**Assignment:** Output exactly the lines below, starting with the line that has "(* Both blocks are freed at the end. *)" and going on through the line that has "wp (env_free buf;;", both included, and no other lines.

(Dataset excerpts)
(** The statics of [net.c] and [socket.c], the ARP cache, and the heap: the
    objects, an address beyond all that were handed out and whether the next
    allocations succeed. *)
Record net := mk_net {
  lk : links; objs : gmap Z object; g_arp_cache : arp_cache; g_net_ready : bool; g_next_sock_fd : Z;
  next : Z; oracle : list bool
}.
Implicit Types (s : net).
Definition g_net_devices : Z := 1.
Definition g_net_sockets : Z := 2.

Definition set_lk (x : links) s : net := mk_net x (objs s) (g_arp_cache s) (g_net_ready s) (g_next_sock_fd s) (next s) (oracle s).
Definition set_objs (x : gmap Z object) s : net := mk_net (lk s) x (g_arp_cache s) (g_net_ready s) (g_next_sock_fd s) (next s) (oracle s).
Definition set_arp (x : arp_cache) s : net := mk_net (lk s) (objs s) x (g_net_ready s) (g_next_sock_fd s) (next s) (oracle s).
Definition set_ready (b : bool) s : net := mk_net (lk s) (objs s) (g_arp_cache s) b (g_next_sock_fd s) (next s) (oracle s).
Definition set_sock_fd (n : Z) s : net := mk_net (lk s) (objs s) (g_arp_cache s) (g_net_ready s) n (next s) (oracle s).
Definition set_heap (n : Z) (o : list bool) s : net := mk_net (lk s) (objs s) (g_arp_cache s) (g_net_ready s) (g_next_sock_fd s) n o.

Definition on_links {A} (m : cmd links A) : cmd net A := czoom lk set_lk m.
Definition queue_of (a : Z) : Z := a.
Definition link_of (a : Z) : Z := a + 1.
(** Once there is input: the result and the bytes stored in the buffer. *)
Definition line_take (capacity : Z) : cmd line (Z * list Z) :=
  s ← cget;
  if g_line_eof s then line_consume;; mret (0, []) else
  let length := line_len s in
  if capacity <=? length then mret (-1, []) else
  bytes ← copy (replicate (Z.to_nat length) 0) (line_buffer s) length;
  line_consume;;
  mret (length, bytes ++ [0]).

Section reading.
(** What the other threads do while the reader yields. *)
Context (others : cmd line unit).
Fixpoint line_wait (fuel : nat) (wait : bool) : cmd line bool :=
  match fuel with
  | O => cundef
  | S fuel =>
      s ← cget;
      if g_line_ready s || g_line_eof s then mret true else
      if negb wait then mret false else
      emit Sched_yield;; others;; line_wait fuel wait
  end.
Definition line_read (fuel : nat) (buffer : bool) (capacity : Z) (wait : bool) : cmd line (Z * list Z) :=
  if negb buffer || (capacity =? 0) then mret (-1, []) else
  b ← line_wait fuel wait;
  if (b : bool) then line_take capacity else mret (0, []).
Definition line_scan (fuel : nat) (buffer : bool) (capacity : Z) : cmd line (Z * list Z) := line_read fuel buffer capacity true.
End reading.
Lemma load_segment_wp s ph :
  env_ok s → ready S pd (env_get s) → sane ph → p_type ph = PT_LOAD → wp (load_segment pd ph) (segment_post s ph) s.
Proof.
  intros Hok Hrd Hs Hty. pose proof (rd_pd _ _ _ Hrd) as Hpd. pose proof (env_grown_refl s Hok) as G0.
  destruct (sp_page _ _ (rd_spaces _ _ _ Hrd) pd Hpd) as (_ & Hpd0 & _).
  assert (Qid : quiet (seg_touched (env_get s) [ph]) none1 S (env_get s) (env_get s)) by apply quiet_views, quiet_refl, Hrd.
  unfold load_segment. rewrite (proj2 (Z.eqb_neq pd 0)) by done.
  destruct (Z.eqb_spec (p_memsz ph) 0) as [Em|Hm].
  { wp_step. do 3 (split; [done|]). left. split; [done|]. split; [by left|]. intros a _ (_ & ? & _). done. }
  destruct (Z.ltb_spec (p_memsz ph) (p_filesz ph)) as [Hlt|Hfm].
  { wp_step. apply segment_fail; [done..|]. left. intros [?|[? _]]; [done|lia]. }
  destruct (seg_geometry ph Hs Hm) as (-> & -> & Ecount & P1 & P2 & P3 & P4 & P5 & ->). rewrite Ecount.
  destruct (sn_fields _ Hs) as (F1 & F2 & F3 & F4). pose proof (sn_file _ Hs) as F5. unfold is_u32 in *.
  assert (Hgs : seg_start ph / 4096 = p_vaddr ph / 4096) by (destruct P1; lia).
  assert (Htp : ∀ g, seg_start ph / 4096 <= g < seg_end ph / 4096 → g ≠ TEMP_MAP_VADDR / 4096).
  { intros g Hg ->. apply (sn_temp _ Hs). by split_and!; try lia. }
  wp_step. apply (env_malloc_wp _ s); [done|..].
  { intros s1 E1 G1 _ R1. change (0 =? 0) with true. cbn iota. wp_step. apply segment_fail; rewrite ?E1; auto. }
  intros pages s1 E1 G1 _ Hp0 Lp Np. rewrite (proj2 (Z.eqb_neq pages 0)) by done. wp_step. apply (on_machine_wp _ _ s); [done|].
  rewrite E1. eapply wp_mono; [apply (map_pages_wp S pd); [done..|lia| |done]|].
  { destruct P1, P2. lia. }
  cbn beta. intros r m2 (Q2 & Pr2 & H2) s2 E2 G2 L2.
  assert (Q2' : quiet (seg_touched (env_get s) [ph]) none1 S (env_get s) m2).
  { eapply quiet_weaken; [| |exact Q2]; [|done]. intros q g _ [?|[Hg Hsh]]; [by left|right]. split; [|done].
    exists ph. split; [by left|]. by split_and!; try lia. }
  assert (Rd2 : ready S pd m2) by by eapply ready_quiet.
  assert (Lp2 : pages = 0 ∨ (env_live pages s2 ∧ ¬ env_live pages s)) by (right; split; [by apply L2|done]).
  destruct r as [l|].
  2: { wp_step. apply (env_free_wp _ s); [done|done|]. intros s3 E3 G3 _ _. wp_step. apply segment_fail; rewrite ?E3, ?E2; auto. }
  assert (Hlen : (Z.to_nat ((seg_end ph - seg_start ph) / 4096) - length l = 0)%nat) by (destruct H2 as [Hl _]; lia).
  rewrite Hlen, app_nil_r. destruct (Z.ltb_spec 0 (p_filesz ph)) as [Hf|Hf]; cbn [negb].
  2: { wp_step. apply (env_free_wp _ s); [done|by left|]. intros s3 E3 G3 _ L3. wp_step.
       apply (env_free_wp _ s); [done| |].
       { destruct Lp2 as [->|[? ?]]; [by left|right]. split; [by apply L3; [left|]|done]. }
       intros s4 E4 G4 _ _. wp_step. assert (E : env_get s4 = m2) by congruence.
       unfold segment_post. rewrite E. do 3 (split; [done|]). left. split; [done|]. split; [right; split; [done|lia]|].
       apply (filled_bytes (env_get s) m2 m2 ph l [] none1); try done.
       - by apply quiet_views, quiet_refl, Rd2.
       - intros; lia. - simpl. lia.
       - intros k v f y _ _. unfold copied_byte. rewrite lookup_nil. by destruct (_ <=? _). }
  wp_step. apply (env_malloc_wp _ s); [done|..].
  { intros s3 E3 G3 G23 R3. change (0 =? 0) with true. cbn iota. wp_step. apply (env_free_wp _ s); [done| |].
    { destruct Lp2 as [->|[? ?]]; [by left|right]. split; [by apply G23|done]. }
    intros s4 E4 G4 A4 _. wp_step. apply segment_fail; rewrite ?E4, ?E3, ?E2; try done. right. right. by eapply refused_after. }
  intros buf s3 E3 G3 G23 Hb0 Lb Nb. rewrite (proj2 (Z.eqb_neq buf 0)) by done. wp_step.
  eapply wp_mono; [apply source_law; [apply G3|lia..]|]. cbn beta. intros r s4 ([E4 Ok4 Rf4] & L4 & H4).
  assert (G34 : grown s3 s4) by by split_and!. pose proof (env_grown_trans _ _ _ G3 G34) as G4.
  (* Both blocks are freed at the end. *)
  assert (Hfree : ∀ s5 (r : Z) (Q : Z → St → Prop), grown s4 s5 → (∀ s7, env_get s7 = env_get s5 → grown s s7 → env_after s4 s7 → Q r s7) →
    wp (env_free buf;; env_free pages;; mret r) Q s5).
  { intros s5 r5 Q G45 HQ. pose proof (env_grown_trans _ _ _ G4 G45) as G5. wp_step. apply (env_free_wp _ s); [done| |].
    { right. split; [by apply G45, G34|]. intros Hl. by apply Nb, G2. }
    intros s6 E6 G6 A6 L6. wp_step. apply (env_free_wp _ s); [done| |].
    { destruct Lp2 as [->|[Hl2 Hn2]]; [by left|right]. split; [|done]. apply L6; [|by apply G45, G34, G23].
      right. by intros ->. }
    intros s7 E7 G7 A7 _. wp_step. apply HQ; [congruence|done|]. eapply after_trans; [apply G45|by eapply after_trans]. }
  destruct r as [bytes|].
  2: { apply Hfree; [by apply env_grown_refl|]. intros s7 E7 G7 A7. apply segment_fail; rewrite ?E7, ?E4, ?E3, ?E2; try done.
       destruct H4 as [Hbad|Href]; [left|right; right; eapply refused_before; [apply G3|by eapply refused_after]].
       intros [?|[_ Hin]]; [done|]. specialize (Hin Hf). lia. }
  destruct H4 as [Hin ->]. wp_step. apply (on_machine_wp _ _ s4); [by apply env_grown_refl|]. rewrite E4, E3, E2.
  set (data := slice (Z.to_nat (p_offset ph)) (Z.to_nat (p_filesz ph)) file).
  destruct Rd2 as [Ok2 Ik2 Cr2 _ Pg2].
  eapply wp_mono; [apply (copy_pages_wp S pd data); [|done|done|done|done| | |lia|lia]|].
  { unfold data, slice. by apply Forall_take, Forall_drop. }
  { apply Forall_fmap, Forall_forall. intros [v f] Hvf%list_elem_of_lookup_1. destruct Hvf as [k Hk]. by destruct (proj2 H2 _ _ _ Hk) as (_ & ? & _). }
  { by apply (zeroed_nodup (env_get s) m2 (seg_start ph) (seg_end ph)). }
  cbn beta. intros ok m5 [Q5 H5] s5 E5 G45 L5. apply Hfree; [done|]. intros s7 E7 G7 _.
  assert (E : env_get s7 = m5) by congruence.
  assert (Hnew : ∀ f, f ∈ snd <$> l → ¬ used (env_get s) f).
  { intros f Hfl. apply list_elem_of_fmap in Hfl as ([v g] & -> & Hvf%list_elem_of_lookup_1). destruct Hvf as [k Hk].
    by destruct (proj2 H2 _ _ _ Hk) as (_ & _ & ? & _). }
  assert (Q : quiet (seg_touched (env_get s) [ph]) none1 S (env_get s) m5).
  { apply (quiet_drop _ (λ f, f ∈ snd <$> l)); [done|]. eapply quiet_trans; [by apply quiet_frames|].
    eapply quiet_weaken; [| |exact Q5]; [by left|done]. }
  assert (Rd5 : ready S pd m5).
  { apply (ready_quiet S pd _ _ _ _ Q Hrd). by apply (program_quiet S pd m2 m5 (λ f, f ∈ snd <$> l)). }
  destruct ok; [|apply segment_fail; rewrite ?E; auto]. unfold segment_post. rewrite E.
  split; [done|]. split; [done|]. split; [done|]. left. split; [done|]. split; [right; split; [done|lia]|].
  apply (filled_bytes (env_get s) m2 m5 ph l data (λ f, f ∈ snd <$> l)); try done.
  - intros i Hi. unfold data. rewrite slice_lookup by lia. f_equal. lia.
  - unfold data. rewrite length_slice; lia.
Qed.
(** ** Reading *)

(** [while (total < size)]: the bytes that are still to come. *)
Fixpoint read_loop (fuel : nat) (f size total : Z) : cmd K (option (list Z)) :=
  match fuel with
  | O => cundef
  | S fuel =>
      if negb (total <? size) then mret (Some []) else
      '(r, got, bytes) ← Vfs.vfs_read ops f true (size - total);
      if negb (r =? 0) then Vfs.vfs_close ops f;; mret None else
      if got =? 0 then Vfs.vfs_close ops f;; mret None else
      rest ← read_loop fuel f size (total + got);
      mret (rest ← rest; Some (bytes ++ rest))
  end.
(** What is read into [buf], which is not NULL in any call. *)
Definition read_fully (vn offset size : Z) : cmd K (option (list Z)) :=
  if vn =? 0 then mret None else
  f ← Vfs.vfs_open_vnode vn;
  if f =? 0 then mret None else
  fl ← get_file f;
  put_file f (with_offset offset fl);;
  bytes ← read_loop (S (Z.to_nat size)) f size 0;
  match bytes with
  | None => mret None
  | Some bytes => Vfs.vfs_close ops f;; mret (Some bytes)
  end.

(** ** The loader over a vnode *)

Definition on_files {A} (m : cmd K A) : cmd sys A := czoom fst (λ k s, (k, s.2)) m.
Definition on_os {A} (m : cmd os A) : cmd sys A := czoom snd (λ o s, (s.1, o)) m.

(** The allocations that the file store made or refused. *)
Definition allocations (k k' : K) (given : list bool) : Prop := oracle k = given ++ oracle k'.
(** The environment, for an invariant [I] of the file store. *)
Definition sys_env (I : K → Prop) : kernel_env sys := {|
  env_get := λ s, mm s.2;
  env_put := λ m s, (s.1, set_mm m s.2);
  env_malloc := on_os malloc;
  env_free := λ a, on_os (free a);
  env_ok := λ s, I s.1 ∧ env_ok s.2;
  env_live := λ a s, env_live a s.2;
  env_after := λ s s', env_after s.2 s'.2 ∧ ∃ given, allocations s.1 s'.1 given;
  env_refused := λ s s', env_refused s.2 s'.2 ∨ ∃ given, allocations s.1 s'.1 given ∧ false ∈ given
|}.
Definition vnode_source (vn : Z) : image_source sys := {| source_read := λ off n, on_files (read_fully vn off n) |}.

**Your response:**
  (* Both blocks are freed at the end. *)
  assert (Hfree : ∀ s5 (r : Z) (Q : Z → St → Prop), grown s4 s5 → (∀ s7, env_get s7 = env_get s5 → grown s s7 → env_after s4 s7 → Q r s7) →
    wp (env_free buf;; env_free pages;; mret r) Q s5).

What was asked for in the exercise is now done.